Inside ChatGPT: The fastest growing product in history | Nick Turley (Head of ChatGPT at OpenAI)
How a Hackathon Sparked the Most Influential AI Product
Nick Turley, head of ChatGPT at OpenAI, walks through a candid origin story and an operational playbook that turned a research demo into a product used by hundreds of millions. What began as a volunteer hackathon project—originally called “chat with GPT‑3.5”—morphed into ChatGPT after a rapid, ten‑day push to ship and a fortuitous tweet. Turley describes the surprising mix of engineering improvisation, user feedback loops from public launch, and iterative model improvements that created one of the fastest rising consumer products in history.
GPT-5 feels different: faster, smarter, and more useful
GPT‑5 is presented as a categorical step change: better reasoning and math performance, dramatic improvements in coding and front-end generation, and a more convincing, helpful writing voice with what Turley calls “taste.” He emphasizes the practical improvements—speed, dynamic internal "thinking" when needed, and broader utility across health, education, and developer workflows. Importantly, OpenAI made the frontier model widely available rather than gated, accelerating discovery and adoption.

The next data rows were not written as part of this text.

(* ===== verification/Reports.v ===== *)
(** * Adapters that report in order

    What the adapters share: an execution that makes a list of reports, one
    after another, and returns its outcome at the first the emitter refuses;
    and what a client hears of the reports an emitter took. *)

From S2P Require Import Prelude Ids Text Contract Provider KeyPool ProviderCost Adapter UsageEstimate Emitter.

(** ** Outcomes *)

Definition set_finish (reason : string) (o : AdapterOutcome) : AdapterOutcome :=
  mkOutcome (out_Decisions o) (out_Embedding o) (out_DetectedLanguage o) (out_Units o) (out_UsageSource o) reason
    (out_KeyID o) (out_KeyClass o) (out_ProviderReportedCost o) (out_AbandonedExchanges o).
Definition set_cost (cost : Money) (o : AdapterOutcome) : AdapterOutcome :=
  mkOutcome (out_Decisions o) (out_Embedding o) (out_DetectedLanguage o) (out_Units o) (out_UsageSource o)
    (out_FinishReason o) (out_KeyID o) (out_KeyClass o) (Some cost) (out_AbandonedExchanges o).
Definition set_key (key : Key) (o : AdapterOutcome) : AdapterOutcome :=
  mkOutcome (out_Decisions o) (out_Embedding o) (out_DetectedLanguage o) (out_Units o) (out_UsageSource o)
    (out_FinishReason o) (KeyPool.ID key) (key_Class key) (out_ProviderReportedCost o) (out_AbandonedExchanges o).

Definition unmeasured : AdapterOutcome := set_units [] UsageEstimated no_outcome.

(** ** Reports *)

Section Reports.
Variable clock : nat -> Instant.     (* the time at each report *)

(** Report in order; the first refusal is returned with the outcome so far. *)
Fixpoint reports (n : nat) (ops : list EmitterOp) (o : AdapterOutcome) (k : Script) : Script :=
  match ops with
  | [] => k
  | op :: ops =>
      Emit (clock n) op (fun answer =>
        match answer with Some err => Return o (Some err) | None => reports (S n) ops o k end)
  end.

Variable sink : Sink.

(** The reports of a list, up to the first refusal. *)
Fixpoint apply_ops (n : nat) (ops : list EmitterOp) : Op :=
  match ops with
  | [] => ok
  | op :: ops => apply_op sink (clock n) op ;>> apply_ops (S n) ops
  end.

Lemma play_reports n ops o k e :
  play sink (reports n ops o k) e =
  match apply_ops n ops e with
  | (Some err, e) => (o, Some err, e)
  | (None, e) => play sink k e
  end.
Proof.
  revert n e. induction ops as [|op ops IH]; intros n e; [done|]. cbn [reports play apply_ops]. unfold and_then.
  destruct (apply_op sink (clock n) op e) as [[err|] e']; [done|]. apply IH.
Qed.

Lemma apply_ops_app n ops ops' e :
  apply_ops n (ops ++ ops') e =
  match apply_ops n ops e with
  | (None, e) => apply_ops (n + length ops) ops' e
  | refused => refused
  end.
Proof.
  revert n e. induction ops as [|op ops IH]; intros n e; [by rewrite Nat.add_0_r|].
  cbn [app apply_ops length]. unfold and_then. destruct (apply_op sink (clock n) op e) as [[err|] e']; [done|].
  rewrite IH. by rewrite Nat.add_succ_r.
Qed.

(** What becomes of what an execution returns. *)
Fixpoint map_return (f : AdapterOutcome -> option GoError -> AdapterOutcome * option GoError) (s : Script) : Script :=
  match s with
  | Return o err => let '(o, err) := f o err in Return o err
  | Emit now op rest => Emit now op (fun answer => map_return f (rest answer))
  end.

Lemma play_map_return f s e :
  play sink (map_return f s) e =
  let '(o, err, e) := play sink s e in let '(o, err) := f o err in (o, err, e).
Proof.
  revert e. induction s as [o err|now op rest IH]; intros e; cbn [map_return play]; [by destruct (f o err)|].
  destruct (apply_op sink now op e) as [answer e1]. apply IH.
Qed.

(** ** What is heard

    A text read off the output events, and off the reports: nothing for a
    start, a usage or an empty delta. *)

Variable on_delta : Z -> string -> string -> string.   (* output index, channel, text *)
Variable on_call : string -> string -> string -> string.   (* call id, name, arguments *)
Hypothesis on_delta_empty : forall index channel, on_delta index channel "" = "".

Definition heard_event (event : StreamEvent) : string :=
  match event with
  | StreamDeltaEvent _ _ index channel text => on_delta index channel text
  | StreamToolCallEvent _ _ id name arguments _ => on_call id (default "" name) (default "" arguments)
  | _ => ""
  end.
Fixpoint heard (l : list StreamEvent) : string :=
  match l with [] => "" | event :: l => heard_event event +:+ heard l end.

Definition said_op (op : EmitterOp) : string :=
  match op with
  | OpDelta index channel text => on_delta index channel text
  | OpToolCall call => on_call (ID call) (Name call) (ArgumentsDelta call)
  | _ => ""
  end.
Fixpoint said (ops : list EmitterOp) : string :=
  match ops with [] => "" | op :: ops => said_op op +:+ said ops end.

Lemma heard_app l l' : heard (l ++ l') = heard l +:+ heard l'.
Proof. induction l as [|event l IH]; [done|]. cbn [app heard]. by rewrite IH, str_app_assoc. Qed.

Lemma said_app ops ops' : said (ops ++ ops') = said ops +:+ said ops'.
Proof. induction ops as [|op ops IH]; [done|]. cbn [app said]. by rewrite IH, str_app_assoc. Qed.

Lemma send_next_events event e e' :
  send_next sink event e = (None, e') -> events e' = events e ++ [event (sequence e)].
Proof.
  rewrite send_next_spec. destruct (terminated e); [done|]. cbn zeta. destruct (sink _ _); [done|]. intros [= <-].
  unfold events, push. cbn [log]. by rewrite fmap_app.
Qed.

Lemma send_next_heard event e e' s :
  send_next sink event e = (None, e') -> (forall n, heard_event (event n) = s) ->
  heard (events e') = heard (events e) +:+ s.
Proof.
  intros H Hs. rewrite (send_next_events _ _ _ H), heard_app. cbn. by rewrite Hs, str_app_nil_r.
Qed.

Lemma holdable_quiet id event n : holdable id event -> heard_event (stampSequence event n) = "".
Proof. destruct event; cbn; try done. intros [_ ->]. apply on_delta_empty. Qed.

Lemma send_held_heard id held e e' :
  Forall (holdable id) held -> send_held sink held e = (None, e') -> heard (events e') = heard (events e).
Proof.
  intros Hall. revert e. induction Hall as [|event held Hev Hall IH]; intros e; cbn [send_held]; [by intros [= <-]|].
  unfold and_then. destruct (send_next sink (stampSequence event) e) as [[err|] e1] eqn:E; [done|].
  intros H%IH. rewrite H, (send_next_heard _ _ _ "" E); [by rewrite str_app_nil_r|].
  intros n. by apply (holdable_quiet id).
Qed.

Lemma commit_heard u0 e e' :
  emitter_inv u0 e -> attemptStarted e = true -> commit sink e = (None, e') -> heard (events e') = heard (events e).
Proof.
  intros [_ _ Hs _ Hh] Ha. unfold commit. destruct (started e) eqn:Est; [by intros [= <-]|].
  destruct (Hs eq_refl Ha) as (resolved & at_ & _ & ->). unfold and_then.
  destruct (send_next sink _ _) as [[err|] e1] eqn:E; [done|].
  intros H%(send_held_heard (e_requestID e)); [|done].
  rewrite H, (send_next_heard _ _ _ "" E); [by rewrite str_app_nil_r|done].
Qed.

Lemma send_output_heard event account e e' s :
  send_output sink event account e = (None, e') -> (forall n, heard_event (event n) = s) ->
  heard (events e') = heard (events e) +:+ s.
Proof.
  unfold send_output. destruct (send_next sink event e) as [[err|] e1] eqn:E; [done|]. intros [= <-] Hs.
  exact (send_next_heard _ _ _ _ E Hs).
Qed.

Lemma sendOrHold_heard id event e e' :
  holdable id event -> sendOrHold sink event e = (None, e') -> heard (events e') = heard (events e).
Proof.
  intros Hh. unfold sendOrHold. destruct (started e); [|by intros [= <-]].
  intros H. rewrite (send_next_heard _ _ _ "" H); [by rewrite str_app_nil_r|]. intros n. by apply (holdable_quiet id).
Qed.

(** Output sent once the stream is committed. *)
Lemma committed_heard u0 event account e e' s :
  emitter_inv u0 e -> attemptStarted e = true ->
  (commit sink ;>> fun e => send_output sink (event e) account e) e = (None, e') ->
  (forall e n, heard_event (event e n) = s) ->
  heard (events e') = heard (events e) +:+ s.
Proof.
  intros Hinv Ha. unfold and_then. destruct (commit sink e) as [[err|] e1] eqn:E; [done|]. intros H Hs.
  by rewrite (send_output_heard _ _ _ _ _ H (Hs e1)), (commit_heard u0 _ _ Hinv Ha E).
Qed.

Lemma markOutput_inv u0 now e : emitter_inv u0 e -> emitter_inv u0 (markOutput now e).
Proof.
  intros [Hf Hc Hs Hi Hh]. constructor; try done. replace (current _) with (current e) by done.
  by apply (framed_ext _ _ e).
Qed.

(** A report the emitter takes is heard as said. *)
Lemma apply_op_heard u0 now op e e' :
  emitter_inv u0 e -> apply_op sink now op e = (None, e') -> heard (events e') = heard (events e) +:+ said_op op.
Proof.
  intros Hinv. destruct op as [resolved at_|index channel text|call|units source|index mediaType data];
    cbn [apply_op said_op].
  - unfold Start. repeat case_match; try done. intros [= <-]. by rewrite str_app_nil_r.
  - unfold Delta, and_then at 1 2, requireStarted, guard. destruct (attemptStarted e) eqn:Ea; [|done].
    destruct (index <? 0)%Z; [done|]. cbn [ok]. destruct (text =s "") eqn:Et; bool_cases.
    + intros H. rewrite Et, on_delta_empty, str_app_nil_r. by apply (sendOrHold_heard (e_requestID e)) in H.
    + intros H. by apply (committed_heard u0 (fun _ n => _) _ (markOutput now e) _ _ (markOutput_inv u0 now e Hinv) Ea H).
  - unfold ToolCall, and_then at 1 2, requireStarted, guard. destruct (attemptStarted e) eqn:Ea; [|done].
    destruct (ID call =s ""); [done|]. cbn [ok]. intros H.
    apply (committed_heard u0 _ _ _ _ _ Hinv Ea H). intros e0 n. cbn. unfold optional.
    destruct (Name call =s "") eqn:E1, (ArgumentsDelta call =s "") eqn:E2; bool_cases; cbn; congruence.
  - unfold Usage, and_then, requireStarted, guard. destruct (attemptStarted e) eqn:Ea; [|done].
    destruct (Nat.eqb _ _); [done|]. cbn [ok]. intros H. rewrite str_app_nil_r.
    by apply (sendOrHold_heard (e_requestID e)) in H.
  - unfold Audio, and_then at 1 2 3, requireStarted, guard. destruct (attemptStarted e) eqn:Ea; [|done].
    destruct (_ || _ || _); [done|]. cbn [ok]. destruct (negb _); [done|]. cbn [ok].
    intros H. by apply (committed_heard u0 (fun e n => _) _ (markOutput now e) _ "" (markOutput_inv u0 now e Hinv) Ea H).
Qed.

Lemma apply_ops_heard u0 n ops e e' :
  emitter_inv u0 e -> apply_ops n ops e = (None, e') -> heard (events e') = heard (events e) +:+ said ops.
Proof.
  revert n e. induction ops as [|op ops IH]; intros n e Hinv; cbn [apply_ops].
  { intros [= <-]. by rewrite str_app_nil_r. }
  unfold and_then. destruct (apply_op sink (clock n) op e) as [[err|] e1] eqn:E; [done|].
  intros H. pose proof (apply_op_ok sink u0 (clock n) op e Hinv) as Hok. rewrite E in Hok. cbn [snd said] in *.
  rewrite (IH _ _ (ok_inv _ _ _ Hok) H), (apply_op_heard u0 _ _ _ _ Hinv E), str_app_assoc. done.
Qed.

End Reports.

Design Philosophy: Ship Fast, Learn Faster
Turley repeats a core belief: in AI, you cannot know what to polish until you ship. The model and the product are one and the same; iterative releases expose real failure cases that benchmarks miss. That approach—rapid prototyping, public feedback, and daily iteration where possible—enabled the team to find emergent use cases and prioritize the right product investments, from search integration to personalization and memory.
Is it maximally accelerated?
A cultural motto at OpenAI asks whether a project is "maximally accelerated"—a forcing question to remove unnecessary blockers and focus on critical path work. Turley clarifies that acceleration is contextual: speed matters for product discovery, but rigorous processes are essential for frontier model safety, red‑teaming, and external review.
From Research Lab to Global Product: Distribution, Retention, and Use Cases
ChatGPT’s early public exposure created viral discovery channels and unpredictable use cases, with TikTok and community threads acting as a large‑scale feedback loop. Turley highlights three retention levers: model improvements tuned to user use cases, new product capabilities like search and personalization, and traditional product reductions in friction such as removing login barriers. The result is unusually strong retention—what he calls a “smiling curve”—where cohorts return and use the product more over time.
Emergent human uses
Beyond productivity, Turley notes surprising adoption in relationship coaching, mental health support, education, and everyday decision making. These high‑stakes applications demand careful model behavior work, connection to trusted external resources, and clear measurement of harms and efficacy.
Culture, Hiring, and Teamcraft
OpenAI’s hybrid research–product culture matters. Turley credits interdisciplinary collaboration, hiring for curiosity, and small high‑leverage teams as keys to keeping velocity and product quality. He also explains how product managers increasingly need to write evals—explicit, testable success criteria—to communicate real‑world objectives to research teams.
Where this is headed
Turley envisions moving beyond chat as the primary interface: natural language endures, but the future likely includes AI that can render interfaces, take actions, and build long‑term relationships with users through memory and widened action spaces. This would shift ChatGPT from a conversational shell to a personal AI that helps manage goals across work and life.
In summary, the conversation maps a pragmatic path through technological breakthroughs, public experimentation, and product craft: launch quickly to surface real problems, invest in model behavior and safety, and design for long‑term relationships rather than one‑off interactions. The story is part origin myth, part operational manual for building products on frontier models and for stewarding capabilities as they scale to billions of people.
Key points
- GPT-5 offers faster responses, improved reasoning, and stronger coding performance.
- ChatGPT began as a hackathon prototype and was shipped publicly within ten days.
- OpenAI treats the model as the product, iterating on behavior and utility continuously.
- Retention improved via model upgrades, search integration, and personalization features.
- The team uses a cultural lens: "is it maximally accelerated?" to cut blockers.
- Safety processes and red‑teaming are separated from day-to-day product velocity.
- GPTs and enterprise integrations enable bespoke business workflows and secure deployments.